Getting there is easy—just text "Wheelwright" to 56512 and a link arrives immediately. Said link whisks you away to an already impressive list of things to explore, from the Laughter & Resilience show and Rose B. Simpson's Lit retrospective, to the impressive Conversations: Artworks in Dialogue selection of pieces from the museum's Daniel E. Prall collection (Prall was a longtime supporter of and volunteer at the Wheelwright). I also recommend the super-fun From Converse to Native Canvas, a small but powerful trio of Converse Chuck Taylor pairs redesigned with beadwork and other Native imagery.

Some selections include a brief primer on the piece, others contain embedded audio files featuring artist statements, background info, behind-the-scenes stories, making-of info and other ways to forge a more meaningful connection to the work.

"We just felt like this was a really good way to reach those people who might now be doing everything from their phone," Hanley tells SFR. "And we thought this was another good way to support people taking a break. It's a little different than a lot of other virtual exhibitions. It's a little more accessible because we want to make sure everyone can see a bit of what we're doing."

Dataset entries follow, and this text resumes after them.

(** The world is the list of replies still to come; a call takes the next
    one, and fails to connect once the list is used up. *)
Definition post (url : string) (headers : gmap string string) (payload : json)
    (timeout : Z) (w : list post_result) : post_result * list post_result :=
  match w with
  | [] => (Raised "connection refused", [])
  | r :: w' => (r, w')
  end.

(** A stand-in for [repr] on floats, lists and dicts. *)
Definition repr (v : json) : string := "<repr>".

Definition action (name : string) (risk : json) : json :=
  JDict {[ "name" := JStr name; "params" := JDict ∅; "risk" := risk ]}.

Definition plan_of (actions : list json) : json :=
  JDict {[ "rca_summary" := JStr "pool exhausted";
           "confidence" := JNum 1;
           "actions" := JList actions;
           "evidence" := JDict ∅ ]}.

Definition endpoint : string := "https://ops.example.net/api/remediation".

(** A plan of three actions and three replies, the second a failure. *)
Definition three_actions : list json :=
  [action "scale_db" (JStr "low");
   action "restart_service" (JStr "Medium");
   action "toggle_feature_flag" (JStr "high")].

Definition replies : list post_result :=
  [Response 200 "done"; Raised "read timed out"; Response 403 "denied"].

(** A request to the guard, as the dispatcher sends them. *)
Definition scale_request : gmap string json :=
  {[ "action" := JStr "scale_db"; "params" := JDict {[ "x" := JNum 1 ]} ]}.

(** An exception text of 301 characters. *)
Definition long_message : string := String.concat "" (replicate 301 "x").

End Script.

(** ** The shapes the two entry points expect of their input *)

Module Shape.
Import Py.

Definition is_str (v : json) : bool :=
  match v with
  | JStr _ => true
  | _ => false
  end.

(** An action whose [risk] entry is absent, falsy ([None], [""], [0],
    [False], an empty list or dict) or a str. *)
Definition tagged (act : json) : bool :=
  match act with
  | JDict d =>
      match d !! "risk" with
      | None => true
      | Some v => negb (truthy v) || is_str v
      end
  | _ => false
  end.

(** A value a set can be asked about: anything but a list or a dict. *)
Definition hashable (v : json) : bool :=
  match v with
  | JList _ | JDict _ => false
  | _ => true
  end.

(** A record with an ["action"] entry, as [_maybe_remediate] builds them. *)
Definition has_action (r : json) : bool :=
  match r with
  | JDict o => bool_decide (is_Some (o !! "action"))
  | _ => false
  end.

End Shape.

(** ** Runs of the dispatch loop *)

Module Run.
Import Py FunctionApp.

Section Dispatched.
Context {World : Type}.
Variable requests_post :
  string → gmap string string → json → Z → World → post_result * World.
Variable remediation_url : string.
Variable remediation_key : option string.

(** [dispatched acts w outs w']: from world [w] the loop body returns on
    every action of [acts] in turn, leaving the records [outs] and the
    world [w']. *)
Inductive dispatched : list json → World → list json → World → Prop :=
  | dispatched_nil w :
      dispatched [] w [] w
  | dispatched_cons act acts o outs w w1 w2 :
      remediate_action requests_post remediation_url remediation_key act w = (Ok o, w1) →
      dispatched acts w1 outs w2 →
      dispatched (act :: acts) w (o :: outs) w2.
End Dispatched.

End Run.

(** ** The rest of [src/function_app/__init__.py] *)

Module Agent.
Import Py Func FunctionApp.

(** What can leave a function of the agent: one of the built-in exceptions
    of [Py], an [IndexError], or an exception of a service client (the
    Azure SDK). *)
Inductive error : Type :=
  | Builtin (e : exn)
  | IndexError
  | SdkError.

Inductive outcome (A : Type) : Type :=
  | Done (a : A)
  | Failed (e : error).
Arguments Done {A} a.
Arguments Failed {A} e.

#[global] Instance outcome_ret : MRet outcome := λ A a, Done a.
#[global] Instance outcome_bind : MBind outcome := λ A B f m,
  match m with
  | Done a => f a
  | Failed e => Failed e
  end.

(** Code that returns or fails, on a world. *)
Definition Eff (W A : Type) : Type := W → outcome A * W.

#[global] Instance Eff_ret {W} : MRet (Eff W) := λ A a w, (Done a, w).
#[global] Instance Eff_bind {W} : MBind (Eff W) := λ A B f m w,
  match m w with
  | (Done a, w') => f a w'
  | (Failed e, w') => (Failed e, w')
  end.

Definition of_result {A} (r : result A) : outcome A :=
  match r with
  | Ok a => Done a
  | Raise e => Failed (Builtin e)
  end.

(** A step without effect, and a step of the dispatcher. *)
Definition lift {W A} (r : result A) : Eff W A := λ w, (of_result r, w).

Definition run {W A} (m : M W A) : Eff W A := λ w,
  let (r, w') := m w in (of_result r, w').

(** The characters the literals below need and a Rocq literal cannot hold:
    the line feed and the double quote.  [bullet] is U+2022, kept as the
    three bytes of its UTF-8 form. *)
Definition nl : string := String (Ascii.ascii_of_nat 10) "".
Definition dq : string := String (Ascii.ascii_of_nat 34) "".
Definition bullet : string := "•".

(** The pieces of a line, with a double quote between two of them. *)
Definition quoted (pieces : list string) : string := String.concat dq pieces.

(** *** [_run_kql] *)

(** The objects of [azure.monitor.query] the function reads.  The
    [columns] of a [LogsTable] are the names of the columns, a list of
    str. *)
Record LogsTable (Value : Type) : Type := {
  columns : list string;
  rows : list (list Value);
}.
Arguments columns {Value} _.
Arguments rows {Value} _.

(** What [client.query_workspace(...)] does: it raises, or answers with a
    status and, by the status, [partial_data] (a list, or [None]) or
    [tables]. *)
Inductive query_reply (Value : Type) : Type :=
  | QueryRaised
  | Partial (partial_data : option (list (LogsTable Value)))
  | Success (tables : list (LogsTable Value))
  | OtherStatus.
Arguments QueryRaised {Value}.
Arguments Partial {Value} partial_data.
Arguments Success {Value} tables.
Arguments OtherStatus {Value}.

(** [c.name] on a column: a str has no attribute [name]. *)
Definition column_name (c : string) : result string := Raise AttributeError.

(** [dict(zip(keys, values))]: pairs up to the shorter list, a later pair
    replaces an earlier one with the same key. *)
Definition zip_dict {V} (keys : list string) (values : list V) : gmap string V :=
  foldl (λ m kv, <[kv.1 := kv.2]> m) ∅ (zip keys values).

(** The client of [azure.search.documents], as [main] builds it. *)
Record SearchClient : Type := {
  endpoint : string;
  index_name : string;
  credential : string;
}.

(** What [client.search(...)] and the iteration over it do. *)
Inductive search_reply : Type :=
  | SearchRaised
  | SearchResults (docs : list (gmap string json)).

(** [v[:n]]: a str or a list is cut; anything else raises ([TypeError];
    for a dict the interpreters from 3.12 on raise [KeyError] instead). *)
Definition slice (n : nat) (v : json) : result json :=
  match v with
  | JStr s => Ok (JStr (prefix n s))
  | JList l => Ok (JList (take n l))
  | _ => Raise TypeError
  end.

(** [v[0]], [None] when it raises. *)
Definition first_item (v : json) : option json :=
  match v with
  | JList (x :: _) => Some x
  | JStr (String c _) => Some (JStr (String c ""))
  | _ => None
  end.

(** [v[k]] with a string key, [None] when it raises. *)
Definition item (k : string) (v : json) : option json :=
  match subscript v k with
  | Ok x => Some x
  | Raise _ => None
  end.

(** Lines 140-146. *)
Definition system_message : string :=
  String.concat nl
    ["You are an AIOps reasoning agent. You must:";
     "1) Correlate metrics, logs and incidents.";
     "2) Explain the likely root cause succinctly.";
     "3) Propose a JSON plan with safe remediation actions.";
     "Only return a JSON object in your final response."].

(** Lines 152-160. *)
Definition schema_text : string :=
  String.concat nl
    ["Return a strict JSON object with the following schema:";
     "{";
     quoted ["  "; "rca_summary"; ": "; "string summarising the suspected root cause"; ","];
     quoted ["  "; "confidence"; ": number between 0 and 1,"];
     quoted ["  "; "actions"; ": ["];
     quoted ["     {"; "name"; ": "; "action_name"; ", "; "params"; ": {"; "key"; ": "; "value"; "}, "; "risk"; ": "; "low|medium|high"; "}"];
     "  ],";
     quoted ["  "; "evidence"; ": {"; "kql_name"; ": "; "string"; ", "; "kql_snippet"; ": "; "string"; ", "; "links"; ": ["; "url"; "]}"];
     "}"].

(** Lines 192-197. *)
Definition fallback_plan : json :=
  JDict {[ "rca_summary" := JStr "Unable to generate analysis due to error.";
           "confidence" := JFloat 0;
           "actions" := JList [];
           "evidence" := JDict ∅ ]}.

(** The fields of the incident that [_build_adaptive_card] reads with
    [incident[...]] (lines 259-260). *)
Definition required_fields : list string :=
  ["title"; "environment"; "severity"; "start_time_local"].

Section Services.
Context {World Value : Type}.
(** [client.query_workspace(workspace_id, query, timespan=...)], the
    time span in minutes. *)
Variable query_workspace :
  string → string → Z → World → query_reply Value * World.
(** [client.search(search_text=..., top=..., include_total_count=False)]. *)
Variable search : SearchClient → json → Z → World → search_reply * World.
(** [openai.ChatCompletion.create(...)] at an endpoint, with a key, an
    engine, the system and the user message: the response, or [None] when
    it raises. *)
Variable chat_completion :
  string → string → string → string → string → World → option json * World.
(** [json.loads] on a str, [None] when it raises. *)
Variable json_loads : string → option json.
(** [json.dumps] on a value of [json], and on the rows of the logs with
    [indent=2], where a value that is no JSON raises. *)
Variable json_dumps : json → string.
Variable dumps_rows : list (gmap string Value) → result string.
Variable py_repr : json → string.
(** The keys of a dict in the order of their insertion, which the map of
    [JDict] does not keep. *)
Variable dict_keys : gmap string json → list string.
(** [requests.post] with [json=] and with [data=]. *)
Variable requests_post :
  string → gmap string string → json → Z → World → post_result * World.
Variable requests_post_data :
  string → gmap string string → string → Z → World → post_result * World.
(** [os.environ]. *)
Variable environ : gmap string string.

(** Lines 96-100: the rows of a table, once [if table:] is passed. *)
Definition table_rows (table : LogsTable Value) : outcome (list (gmap string Value)) :=
  cols ← of_result (mapM column_name (columns table));
  Done ((λ r, zip_dict cols r) <$> rows table).

(** Lines 72-101.  Building the credential and the client is taken to
    return; the calls to [logging] are left out, here and below. *)
Definition _run_kql (workspace_id query : string) : Eff World (list (gmap string Value)) := λ w,
  match query_workspace workspace_id query 30 w with
  | (QueryRaised, w') => (Done [], w')
  | (Partial None, w') => (Failed (Builtin TypeError), w')
  | (Partial (Some []), w') => (Failed IndexError, w')
  | (Partial (Some (table :: _)), w') => (table_rows table, w')
  | (Success [], w') => (Done [], w')
  | (Success (table :: _), w') => (table_rows table, w')
  | (OtherStatus, w') => (Done [], w')
  end.

(** Lines 115-120: the dict kept for one document. *)
Definition kb_doc (doc : gmap string json) : json :=
  let get k := default JNull (doc !! k) in
  JDict {[ "id" := py_or (py_or (get "id") (get "doc_id")) (JStr "");
           "title" := py_or (get "title") (JStr "");
           "content" := py_or (py_or (get "content") (get "chunk")) (JStr "");
           "url" := py_or (get "url") (JStr "") ]}.

(** Lines 104-121. *)
Definition _rag_search (client : SearchClient) (query : json) (top_k : Z)
    : Eff World (list json) := λ w,
  match search client query top_k w with
  | (SearchRaised, w') => (Failed SdkError, w')
  | (SearchResults docs, w') => (Done (kb_doc <$> docs), w')
  end.

(** Line 135: the text for one document. *)
Definition kb_snippet (d : json) : result string :=
  title ← subscript d "title";
  content ← subscript d "content";
  cut ← slice 1000 content;
  Ok ("TITLE: " +:+ py_str py_repr title +:+ nl +:+ "CONTENT:" +:+ nl
      +:+ py_str py_repr cut).

(** Lines 124-162. *)
Definition _build_prompt (user_question : json)
    (logs_sample : list (gmap string Value)) (kb_docs : list json)
    : result (string * string) :=
  snippets ← mapM kb_snippet kb_docs;
  let kb_snippets := String.concat (nl +:+ nl) snippets in
  logs_preview ← dumps_rows (take 20 logs_sample);
  let user :=
    "QUESTION:" +:+ nl +:+ py_str py_repr user_question +:+ nl +:+ nl
    +:+ "CONTEXT_KB:" +:+ nl +:+ kb_snippets +:+ nl +:+ nl
    +:+ "CONTEXT_LOGS_SAMPLE:" +:+ nl +:+ logs_preview +:+ nl +:+ nl
    +:+ schema_text in
  Ok (system_message, user).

On its website, the Wheelwright is also offering free downloadable coloring sheets from Simpson and Bob Hazous, and Hanley says they're really only starting to scratch the surface.

"When this all happened, we were able to get on it fairly quickly, and we're going to continue adding more content as we go along," she explains. "We're looking at creating new exhibits, we're looking at other smartphone tours, audio guides, things where your phone becomes completely interactive."

Hanley also says to expect a series of video interviews with artists, but with a twist.

"We're premiering it [this week], and it's a little bit different because we were trying to figure out ways to connect, and you've been seeing this a lot where people conduct artist interviews through Zoom," she says. "So we were working with Steven J Yazzie from the Laughter & Resilience show who said, 'I want my kids to interview me.' I provided some questions and they worked on them a little bit and interviewed their dad. It's so sweet. We're trying to reach people in a different way and with something that maybe makes them smile and teaches them about the exhibit in a way that isn't a straightforward interview."

Beyond that, Hanley and her team are continuing to brainstorm. The next big project is the development of resources meant for teachers to go along with the Guide By Cell content. Hanley says they've developed certain aspects already, but they're currently figuring out how to craft slightly longer curricula for the online classroom.

"The idea is that we connect with schools and kids and parents, because we want to be able to engage with our folks, but also to entertain people," she says. "I'm hoping it will be successful in that way, and the staff is really creative and particularly engaged right now at looking into ways we can be helpful to our community. Especially as a Navajo person, I understand lack of connectivity, but I know that people have their phones. Being able to use that instead of downloading apps—people calling something, texting something instead—it's important. And hopefully it's inspiring."